(** A slice with non-negative bounds holds the elements at the indices
    from [start] up to [stop], as far as the list has them. *)
Lemma slice_nonneg {A} (d : A) (l : list A) start stop :
  0 ≤ start → 0 ≤ stop →
  slice (Z.of_nat (length l)) start stop l
  = map (λ i, nth (Z.to_nat i) l d)
        (zrange (Z.max 0 start) (Z.min (Z.of_nat (length l)) stop)).
Proof.
  intros Hstart Hstop. unfold slice, adjust_index.
  destruct (Z.ltb_spec start 0) as [? | _]; [lia |].
  destruct (Z.ltb_spec stop 0) as [? | _]; [lia |].
  set (n := Z.of_nat (length l)).
  apply list_eq. intros i.
  rewrite list_lookup_fmap, lookup_take, lookup_drop.
  destruct (zrange (Z.max 0 start) (Z.min n stop) !! i) as [k |] eqn:Hk.
  - apply zrange_lookup in Hk as [-> Hi]. simpl.
    assert (Hlt : (Z.to_nat start + i < length l)%nat) by (unfold n in *; lia).
    destruct (Z.leb_spec n start), (Z.leb_spec n stop);
      (case_decide; [| lia]);
      try lia;
      replace (Z.to_nat (Z.max 0 start + Z.of_nat i))
        with (Z.to_nat start + i)%nat by lia;
      apply lookup_lt_is_Some in Hlt as [a Ha];
      rewrite Ha; f_equal; symmetry; apply nth_lookup_Some, Ha.
  - simpl.
    assert (Hge : ¬ Z.of_nat i < Z.min n stop - Z.max 0 start).
    { intros Hi.
      assert (zrange (Z.max 0 start) (Z.min n stop) !! i
              = Some (Z.max 0 start + Z.of_nat i))
        by (apply zrange_lookup; split; [reflexivity | exact Hi]).
      congruence. }
    destruct (Z.leb_spec n start), (Z.leb_spec n stop);
      case_decide; try reflexivity; lia.
Qed.

Lemma rectangular_row img row :
  rectangular img → row ∈ img → Z.of_nat (length row) = snd (shape img).
Proof.
  intros Hrect Hrow. unfold shape. simpl. f_equal.
  unfold rectangular in Hrect. rewrite Forall_forall in Hrect.
  apply Hrect, Hrow.
Qed.

(** For a region with non-negative offsets and far edges, the extracted
    array is the part of the rectangle inside the grid. *)
Lemma cell_region_intersection img c :
  rectangular img →
  0 ≤ x c → 0 ≤ y c → 0 ≤ x c + width c → 0 ≤ y c + height c →
  cell_region img c = intersection img c.
Proof.
  intros Hrect Hx Hy Hxw Hyh. unfold cell_region, Np.slice2, intersection.
  unfold shape at 2. simpl fst.
  rewrite (slice_nonneg [] img) by assumption.
  rewrite map_map. apply map_ext_in. intros r Hr.
  apply list_elem_of_In, list_elem_of_lookup in Hr as [i Hi].
  apply zrange_lookup in Hi as [-> Hi].
  assert (Hrow : nth (Z.to_nat (Z.max 0 (y c) + Z.of_nat i)) img [] ∈ img).
  { apply list_elem_of_In, nth_In. unfold shape in Hi. simpl in Hi. lia. }
  rewrite <- (rectangular_row _ _ Hrect Hrow).
  rewrite (slice_nonneg 0) by assumption.
  reflexivity.
Qed.

Section ExtractionProperties.
Context `{Np.Release}.

(** C8 (amended).  For a region with non-negative [x], [y], [width] and
    [height] that runs past the right or the bottom edge of the grid,
    the extracted array is the part of the region inside the grid, and
    [calculate_brightness] returns what the reduction gives on that
    part; in particular ["mean"] and ["median"] always return. *)
Theorem cell_region_truncates s img cell c :
  image s = Some img →
  store s !! cell = Some c →
  rectangular img →
  0 ≤ x c → 0 ≤ y c → 0 ≤ width c → 0 ≤ height c →
  past_edges img c →
  cell_region img c = intersection img c
  ∧ (∀ method, fst (calculate_brightness cell method s)
               = reduce (intersection img c) method)
  ∧ is_ok (fst (calculate_brightness cell "mean" s))
  ∧ is_ok (fst (calculate_brightness cell "median" s)).
Proof.
  intros Himg Hc Hrect Hx Hy Hw Hh _.
  assert (Hcut : cell_region img c = intersection img c)
    by (apply cell_region_intersection; [assumption | lia ..]).
  assert (Hrun : ∀ method, fst (calculate_brightness cell method s)
                           = reduce (intersection img c) method).
  { intros method. rewrite (calculate_brightness_run _ _ _ _ Himg).
    rewrite (list_lookup_total_correct _ _ _ Hc), Hcut.
    destruct (reduce (intersection img c) method); reflexivity. }
  split; [exact Hcut |]. split; [exact Hrun |].
  rewrite !Hrun. split; exact I.
Qed.

End ExtractionProperties.

(** ** Order between the reductions *)

Lemma maxZ_upper a l v : v ∈ a :: l → v ≤ Np.maxZ a l.
Proof.
  induction l as [| b l IH]; simpl.
  - intros ->%list_elem_of_singleton. lia.
  - rewrite !elem_of_cons. intros [-> | [-> | Hv]].
    + assert (a ≤ Np.maxZ a l) by (apply IH; left). lia.
    + lia.
    + assert (v ≤ Np.maxZ a l) by (apply IH; right; exact Hv). lia.
Qed.

Lemma sumZ_le l m :
  Forall (λ v, v ≤ m) l → Np.sumZ l ≤ Z.of_nat (length l) * m.
Proof.
  induction 1 as [| v l Hv _ IH]; simpl; [lia |]. lia.
Qed.

Lemma Qdiv_le_of_le (a n m : Z) :
  0 < n → a ≤ n * m → (inject_Z a / inject_Z n <= inject_Z m)%Q.
Proof.
  intros Hn Ha.
  apply Qle_shift_div_r.
  - replace 0%Q with (inject_Z 0) by reflexivity. rewrite <- Zlt_Qlt. exact Hn.
  - rewrite <- inject_Z_mult, <- Zle_Qle. lia.
Qed.

Lemma mean_le_max a l :
  ∃ me, Np.mean (a :: l) = Fin me ∧ (me <= inject_Z (Np.maxZ a l))%Q.
Proof.
  eexists. split; [reflexivity |].
  rewrite Qred_correct. apply Qdiv_le_of_le; [simpl; lia |].
  apply sumZ_le, Forall_forall. intros v Hv. apply maxZ_upper, Hv.
Qed.

Lemma sorted_length l : length (Np.sorted l) = length l.
Proof. unfold Np.sorted. apply Permutation_length, merge_sort_Permutation. Qed.

Lemma sorted_nth_elem l (k : nat) :
  (k < length l)%nat → nth k (Np.sorted l) 0 ∈ l.
Proof.
  intros Hk.
  assert (Hin : nth k (Np.sorted l) 0 ∈ Np.sorted l).
  { apply list_elem_of_In, nth_In. rewrite sorted_length. exact Hk. }
  revert Hin. generalize (nth k (Np.sorted l) 0). intros v Hv.
  unfold Np.sorted in Hv. rewrite merge_sort_Permutation in Hv. exact Hv.
Qed.

Lemma median_le_max a l :
  ∃ md, Np.median (a :: l) = Fin md ∧ (md <= inject_Z (Np.maxZ a l))%Q.
Proof.
  unfold Np.median.
  assert (Hle : ∀ k : nat, (k < length (a :: l))%nat →
            nth k (Np.sorted (a :: l)) 0 ≤ Np.maxZ a l)
    by (intros k Hk; apply maxZ_upper, sorted_nth_elem, Hk).
  remember (length (a :: l)) as n eqn:Hn. simpl in Hn.
  destruct n as [| n'] eqn:Hn'; [lia |]. rewrite <- Hn' in *.
  assert (Hhalf : (n / 2 < n)%nat) by (apply Nat.div_lt; lia).
  destruct (Nat.even n).
  - eexists. split; [reflexivity |].
    rewrite Qred_correct.
    pose proof (Hle (n / 2 - 1)%nat ltac:(lia)) as H1.
    pose proof (Hle (n / 2)%nat Hhalf) as H2.
    rewrite <- inject_Z_plus.
    replace 2%Q with (inject_Z 2) by reflexivity.
    apply Qdiv_le_of_le; lia.
  - eexists. split; [reflexivity |].
    rewrite <- Zle_Qle. apply Hle, Hhalf.
Qed.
•••
PROBLEM TO SOLVE
Only a number is needed: how many lines of the material above contain "Hhalf"?

PROBLEM SOLUTION
3